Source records

(** ** The map of targets *)
Lemma target_destination_map_lookup names existing t :
  target_destination_map names existing !! t =
  if bool_decide (t ∈ names) then Some false
  else if bool_decide (t ∈ (λ p : WorkPlacement, wps_targetDestinationName (r_spec p)) <$> existing)
  then Some true else None.
Proof.
unfold target_destination_map. induction existing as [|p ex IH] using rev_ind.
- cbn [foldl]. rewrite fmap_nil, (bool_decide_false (t ∈ [])) by set_solver.
  induction names as [|n names IH] using rev_ind; [done|].
  rewrite foldl_app. simpl. destruct (decide (n = t)) as [->|Hne].
  + rewrite lookup_insert_eq, bool_decide_true; [done|set_solver].
  + rewrite lookup_insert_ne, IH by done.
    rewrite (bool_decide_ext (t ∈ names ++ [n]) (t ∈ names)); [done|set_solver].
- rewrite foldl_app, fmap_app. simpl.
  match goal with |- context [foldl ?f ?b ex] =>
    generalize dependent (foldl f b ex) end. intros m IH. set (d := wps_targetDestinationName (r_spec p)). clearbody d.
  destruct (decide (d = t)) as [<-|Hne].
  + assert (∃ b, (match m !! d with Some _ => m | None => <[d:=true]> m end) !! d =
               Some b ∧ b = negb (bool_decide (d ∈ names))) as (b & -> & ->).
    { destruct (m !! d) eqn:Hd; [rewrite Hd|rewrite lookup_insert_eq].
      - exists b. split; [done|]. repeat case_bool_decide; by simplify_eq.
      - exists true. split; [done|]. repeat case_bool_decide; by simplify_eq. }
    case_bool_decide; simpl; [done|]. by rewrite bool_decide_true by set_solver.
  + assert ((match m !! d with Some _ => m | None => <[d:=true]> m end) !! t = m !! t) as ->
      by (destruct (m !! d); [done|by rewrite lookup_insert_ne]).
    rewrite IH. by rewrite (bool_decide_ext (t ∈ _ ++ [d])
      (t ∈ (λ p : WorkPlacement, wps_targetDestinationName (r_spec p)) <$> ex)) by set_solver.
Qed.

(** ** Updating an existing placement *)

Definition target (p : WorkPlacement) : string := wps_targetDestinationName (r_spec p).

(** What an update keeps: the target, the labels already there, the finalizers
    and a pending deletion. *)
Record retains (p new : WorkPlacement) : Prop := {
  retains_key : key new = key p;
  retains_target : target new = target p;
  retains_labels : GetLabels new = GetLabels p ∨
                   GetLabels new = <[misscheduledLabel := "true"]> (GetLabels p);
  retains_finalizers : GetFinalizers new = GetFinalizers p;
  retains_deleting : deleting new = deleting p;
}.

Record updated (wg : WorkloadGroup) (mis : bool) (p new : WorkPlacement) : Prop := {
  updated_retains : retains p new;
  updated_workloads : wps_workloads (r_spec new) = wg_workloads wg;
  updated_labels : mis = true → GetLabels new !! misscheduledLabel = Some "true";
  updated_reports : reports_scheduled new (schedule_status mis);
}.

Lemma retains_refl p : retains p p.
Proof. split; auto. Qed.

Definition selectors_parse (wg : WorkloadGroup) : Prop :=
  resolveDestinationSelectorsForWorkloadGroup wg = ∅ ∨
  parses (resolveDestinationSelectorsForWorkloadGroup wg).

(** A placement is misplaced when its target is not among the destinations
    the selectors of its group select. *)
Definition misplaced_in (wg : WorkloadGroup) s (p : WorkPlacement) (mis : bool) : Prop :=
  ∃ dests, destinations_seen (resolveDestinationSelectorsForWorkloadGroup wg) s dests ∧
    (mis = true ↔ target p ∉ GetName <$> dests).

Lemma wp_updateWorkPlacement wg p (Q : outcome bool → S → Prop) s :
  keyed (wps s) → wps s !! key p = Some p →
  (deleting p = true → GetFinalizers p ≠ []) → selectors_parse wg →
  (∀ mis new s', misplaced_in wg s p mis → updated wg mis p new →
     wps_become (<[key p := new]> (wps s)) s s' → Q (Ok mis) s') →
  (∀ e new s', retains p new → wps_become (<[key p := new]> (wps s)) s s' → Q (Fail e) s') →
  wp (updateWorkPlacement wg p) Q s.
Proof.
intros Hk Hp Hz Hsel HO HE. apply wp_bind, wp_getDestinationsForWorkloadGroup; [done|].
intros dests s1 Hv1 Hseen. cbv zeta.
set (mis := negb (existsb (λ d, bool_decide (GetName d = target p)) dests)).
assert (mis = true ↔ target p ∉ GetName <$> dests) as Hmis.
{ subst mis. rewrite negb_true_iff, <-not_true_iff_false, existsb_exists.
  apply not_iff_compat. rewrite list_elem_of_fmap. setoid_rewrite bool_decide_eq_true.
  unfold target. split; intros (d & H1' & H2'); exists d;
    rewrite ?list_elem_of_In in *; naive_solver. }
change (negb (existsb _ _)) with mis. clearbody mis.
set (p1 := set_wp_workloads (wg_workloads wg) _).
assert (key p1 = key p) as Hk1 by (by subst p1; destruct mis).
assert (wps s1 = wps s) as Hw1 by (unfold wps; by rewrite Hv1).
apply wp_bind, wp_Update.
- intros old gen s2 Hold Hv2. rewrite Hk1 in Hold.
  assert (old = p) as -> by (unfold wps in Hw1, Hp; congruence).
  set (p2 := on_update gen p p1) in *.
  assert (retains p p2) as Hret by (subst p2 p1; split; destruct mis; auto).
  assert (put_or_reap p2 (coll (view s1)) = <[key p := p2]> (wps s)) as Hput.
  { unfold put_or_reap. destruct Hret. rewrite retains_deleting0, retains_finalizers0.
    rewrite retains_key0. destruct (deleting p); simpl.
    - rewrite bool_decide_false by auto. unfold wps. by rewrite Hv1.
    - unfold wps. by rewrite Hv1. }
  assert (wps_become (<[key p := p2]> (wps s)) s s2) as Hb2
    by (unfold wps_become; by rewrite Hv2, Hput, Hv1).
  pose proof (wps_become_wps _ _ _ Hb2) as Hw2.
  assert (key p2 = key p) as Hkp2 by (by destruct Hret).
  apply wp_bind, wp_updateWorkPlacementStatus.
  + rewrite Hw2. by apply keyed_insert.
  + intros old new s3 Hold3 Hsans Hrep Hb3.
    rewrite Hw2, Hkp2, lookup_insert_eq in Hold3. injection Hold3 as <-.
    rewrite Hw2, Hkp2, insert_insert_eq in Hb3.
    apply wp_ret, (HO mis new); [by exists dests| |by eapply wps_become_trans].
    unfold sans_status in Hsans. injection Hsans as Hm Hs.
    split; [|by rewrite Hs; subst p2 p1; destruct mis| |done].
    * destruct Hret as [E1 E2 E3 E4 E5].
      unfold key, target, GetLabels, GetFinalizers, deleting in *.
      split; unfold key, target, GetLabels, GetFinalizers, deleting; by rewrite ?Hm, ?Hs.
    * intros ->. unfold GetLabels. rewrite Hm. simpl. apply lookup_insert_eq.
  + intros e s3 Hv3. apply (HE e p2); [done|].
    by apply (wps_become_view _ s s s2).
- intros e s2 Hv2. apply (HE e p); [apply retains_refl|].
  rewrite insert_id by done. apply wps_become_refl. congruence.
Qed.
End rules.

WHAT THE EXERCISE ASKS
Of the lines above, output exactly those from the line bearing "set (mis := negb" through the line bearing "unfold key, target, GetLabels, GetFinalizers, deleting in", inclusive.

EXERCISE SOLUTION
set (mis := negb (existsb (λ d, bool_decide (GetName d = target p)) dests)).
assert (mis = true ↔ target p ∉ GetName <$> dests) as Hmis.
{ subst mis. rewrite negb_true_iff, <-not_true_iff_false, existsb_exists.
  apply not_iff_compat. rewrite list_elem_of_fmap. setoid_rewrite bool_decide_eq_true.
  unfold target. split; intros (d & H1' & H2'); exists d;
    rewrite ?list_elem_of_In in *; naive_solver. }
change (negb (existsb _ _)) with mis. clearbody mis.
set (p1 := set_wp_workloads (wg_workloads wg) _).
assert (key p1 = key p) as Hk1 by (by subst p1; destruct mis).
assert (wps s1 = wps s) as Hw1 by (unfold wps; by rewrite Hv1).
apply wp_bind, wp_Update.
- intros old gen s2 Hold Hv2. rewrite Hk1 in Hold.
  assert (old = p) as -> by (unfold wps in Hw1, Hp; congruence).
  set (p2 := on_update gen p p1) in *.
  assert (retains p p2) as Hret by (subst p2 p1; split; destruct mis; auto).
  assert (put_or_reap p2 (coll (view s1)) = <[key p := p2]> (wps s)) as Hput.
  { unfold put_or_reap. destruct Hret. rewrite retains_deleting0, retains_finalizers0.
    rewrite retains_key0. destruct (deleting p); simpl.
    - rewrite bool_decide_false by auto. unfold wps. by rewrite Hv1.
    - unfold wps. by rewrite Hv1. }
  assert (wps_become (<[key p := p2]> (wps s)) s s2) as Hb2
    by (unfold wps_become; by rewrite Hv2, Hput, Hv1).
  pose proof (wps_become_wps _ _ _ Hb2) as Hw2.
  assert (key p2 = key p) as Hkp2 by (by destruct Hret).
  apply wp_bind, wp_updateWorkPlacementStatus.
  + rewrite Hw2. by apply keyed_insert.
  + intros old new s3 Hold3 Hsans Hrep Hb3.
    rewrite Hw2, Hkp2, lookup_insert_eq in Hold3. injection Hold3 as <-.
    rewrite Hw2, Hkp2, insert_insert_eq in Hb3.
    apply wp_ret, (HO mis new); [by exists dests| |by eapply wps_become_trans].
    unfold sans_status in Hsans. injection Hsans as Hm Hs.
    split; [|by rewrite Hs; subst p2 p1; destruct mis| |done].
    * destruct Hret as [E1 E2 E3 E4 E5].
      unfold key, target, GetLabels, GetFinalizers, deleting in *.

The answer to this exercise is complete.